The conservative Republican commentator argues that while media and think tanks in the United States of America focus on social challenges facing blacks, they ignore those facing whites and thus leads many blacks to feel inferior and many whites to feel superior: “Mainstream media focuses so much attention on the prevalence of these problems in the black community that an outsider would think that segments of white America does not wrestle with the same issues in their homes and communities. Nevertheless, the truth is that American Whites wrestle with these issues and various others that are not prevalent in the black or brown communities. While the vices are largely ignored, stigmatized blacks are further alienated in a society that they have longed to find a place in.
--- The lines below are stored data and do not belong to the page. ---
(** The world after one of them has run as far as the inbox lets it. *)
Definition after (o : Op) (w : World) : World :=
  match o with
  | AuthStateChanged firebaseUser =>
      snd (run (onAuthStateChanged_callback firebaseUser) w)
  | Login email password => snd (run (login email password) w)
  | Register email password fullName department =>
      snd (run (register email password fullName department) w)
  | Logout => snd (run logout w)
  | UpdatePreferences newPreferences =>
      snd (run (updatePreferences newPreferences) w)
  | UpdateProfile updates => snd (run (updateProfile updates) w)
  end.

Definition after_all (ops : list Op) (w : World) : World :=
  fold_left (fun w o => after o w) ops w.

(** The session flags agree with each other: the hook reports an
    authenticated session exactly when it holds a user, and holds none
    while it is still loading. *)
Definition consistent (s : AuthState) : Prop :=
  (isAuthenticated s = true <-> user s <> None) /\
  (isLoading s = true -> user s = None).

(** A callback invoked on a freshly mounted hook. *)
Definition mounted (date : Timestamp) (inbox : list Resume) : World :=
  MkWorld initialState date [] [] inbox.

End Auth.

(** ** Lemmas on the array helpers *)

Unset Implicit Arguments.

Lemma includes_In (l : list string) (x : string) :
  includes l x = true <-> In x l.
Proof.
  unfold includes. rewrite existsb_exists. split.
  - intros [y [Hy Heq]]. apply String.eqb_eq in Heq. now subst.
  - intros H. exists x. split; [assumption | apply String.eqb_refl].
Qed.

Lemma includes_false (l : list string) (x : string) :
  includes l x = false <-> ~ In x l.
Proof.
  rewrite <- includes_In. destruct (includes l x); split; congruence.
Qed.

Lemma In_without (l : list string) (x y : string) :
  In y (without l x) <-> In y l /\ y <> x.
Proof.
  unfold without. rewrite filter_In, negb_true_iff, String.eqb_neq. tauto.
Qed.

Lemma without_absent (l : list string) (x : string) :
  ~ In x l -> without l x = l.
Proof.
  induction l as [|a l IH]; simpl; intros H; [reflexivity|].
  destruct (String.eqb_spec a x) as [->|Hne]; simpl.
  - exfalso. apply H. now left.
  - f_equal. apply IH. intros Hin. apply H. now right.
Qed.

Lemma without_app (l l' : list string) (x : string) :
  without (l ++ l') x = without l x ++ without l' x.
Proof. unfold without. apply filter_app. Qed.

Lemma without_self (x : string) : without [x] x = [].
Proof. unfold without. simpl. now rewrite String.eqb_refl. Qed.

Lemma NoDup_without (l : list string) (x : string) :
  NoDup l -> NoDup (without l x).
Proof. unfold without. apply NoDup_filter. Qed.
(** What one call of [checkWorkerHealth] on an empty [issues] array leaves
    in it, and the flag it returns. *)
Lemma checkWorkerHealth_spec (p : Pool) (now : Z) (wid : string)
    (m : WorkerMetrics) :
  let limit := maxMemoryPerWorker (config p) in
  let r := checkWorkerHealth p now wid m [] in
  (fst r = true <-> snd r = [])
  /\ (In (MemoryOverLimit (memoryUsage m) limit) (snd r)
      <-> (limit < memoryUsage m)%Q)
  /\ (In NoActivity (snd r) <-> 60000 < now - lastActivity m)
  /\ (In HighErrorRate (snd r)
      <-> 0 < tasks_counted m /\ tasks_counted m < 10 * tasksFailed m)
  /\ (forall i, In i (snd r) ->
        i = MemoryOverLimit (memoryUsage m) limit \/ i = NoActivity
        \/ i = HighErrorRate).
Proof.
  cbv zeta. unfold checkWorkerHealth, tasks_counted.
  rewrite <- Qgt_bool_spec, <- Z.ltb_lt, <- failure_ratio_spec.
  destruct (Qgt_bool (memoryUsage m) (maxMemoryPerWorker (config p)));
    destruct (60000 <? now - lastActivity m);
    destruct ((0 <? tasksCompleted m + tasksFailed m)
              && Qgt_bool (inject_Z (tasksFailed m)
                           / inject_Z (tasksCompleted m + tasksFailed m))
                          (1 # 10));
    cbn; intuition (try discriminate; try congruence).
Qed.

(** C9.  [healthCheck] gives one report per metrics record, in order; a
    report is healthy if and only if its issue list is empty, and the list
    holds the memory issue exactly when the memory usage exceeds the
    configured limit, the activity issue exactly when the last activity is
    more than 60000 ms old, the error-rate issue exactly when the worker has
    at least one completed-or-failed task and its failures exceed a tenth of
    that count, and nothing else. *)
Theorem C9_healthy_iff_no_issue (p : Pool) (now : Z) :
  Forall2
    (fun kv r =>
       let m := snd kv in
       let limit := maxMemoryPerWorker (config p) in
       hr_workerId r = fst kv
       /\ (isHealthy r = true <-> issues r = [])
       /\ (In (MemoryOverLimit (memoryUsage m) limit) (issues r)
           <-> (limit < memoryUsage m)%Q)
       /\ (In NoActivity (issues r) <-> 60000 < now - lastActivity m)
       /\ (In HighErrorRate (issues r)
           <-> 0 < tasks_counted m /\ tasks_counted m < 10 * tasksFailed m)
       /\ (forall i, In i (issues r) ->
             i = MemoryOverLimit (memoryUsage m) limit \/ i = NoActivity
             \/ i = HighErrorRate))
    (metrics p) (healthCheck p now).
Proof.
  unfold healthCheck. apply Forall2_map_right. intros [wid m].
  cbn [fst snd hr_workerId isHealthy issues]. split; [reflexivity|].
  apply checkWorkerHealth_spec.
Qed.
The constant negative coverage leads many to devalue their own self worth and lose interest in trying to achieve the American dream. According to the federal Center for Disease Control, white males are 4 times more likely than their black male classmates to be a regular cocaine user. White high school seniors are three times more likely to have used heroin, three times more likely to have smoked pot in the past years, seven times more likely to have used cocaine, and nine times more likely to have used LSD. The recent meth drugs cannot be found in the nation’s urban centers but its suburbs. The story is the same with illegal use of prescription drugs. According to the Justice Department, drug users tend to buy from same-race dealers, meaning most white users buy from white dealers. That’s right, white dealers. Ask yourself how many times you have turned on the evening news and saw a story on white drug dealers and users? Now think back to that occasion when you did see such a story and think about the adjectives used to describe the offenders. Were the same adjectives used to describe black drug offenders? Of course not! Whites caught engaging in illegal activity are often described as being ‘confused’ and ‘misguided’, as if such behavior was unexpected because of the hue of their skin. Blacks accused of the same crime are described as ‘hardened criminals’, ‘hoodlums’ and ‘gangsters’.

He continues his commentary: “The ‘down low brothers’ has been a major topic of discussion lately. Instead of framing this behavior as a problem within American society, the media focuses on the race of these individuals. However, when the media uncovers the hidden world of pedophiles on shows such as Dateline NBC’s ‘To Catch a Predator’, they never speak in terms of race, although more than ninety percent of the offenders are white males. Likewise, when a black student kills another black student its described as a black on black crime but such racial terminology is never used when a white students shoots ten of his white classmates. The media’s double standard further feeds Blacks feeling inferior and Whites feeling superior. If not addressed soon, such complexes could tear this nation apart at the seams. It’s time for us to focus on the behavior of our fellow citizens and not their race.”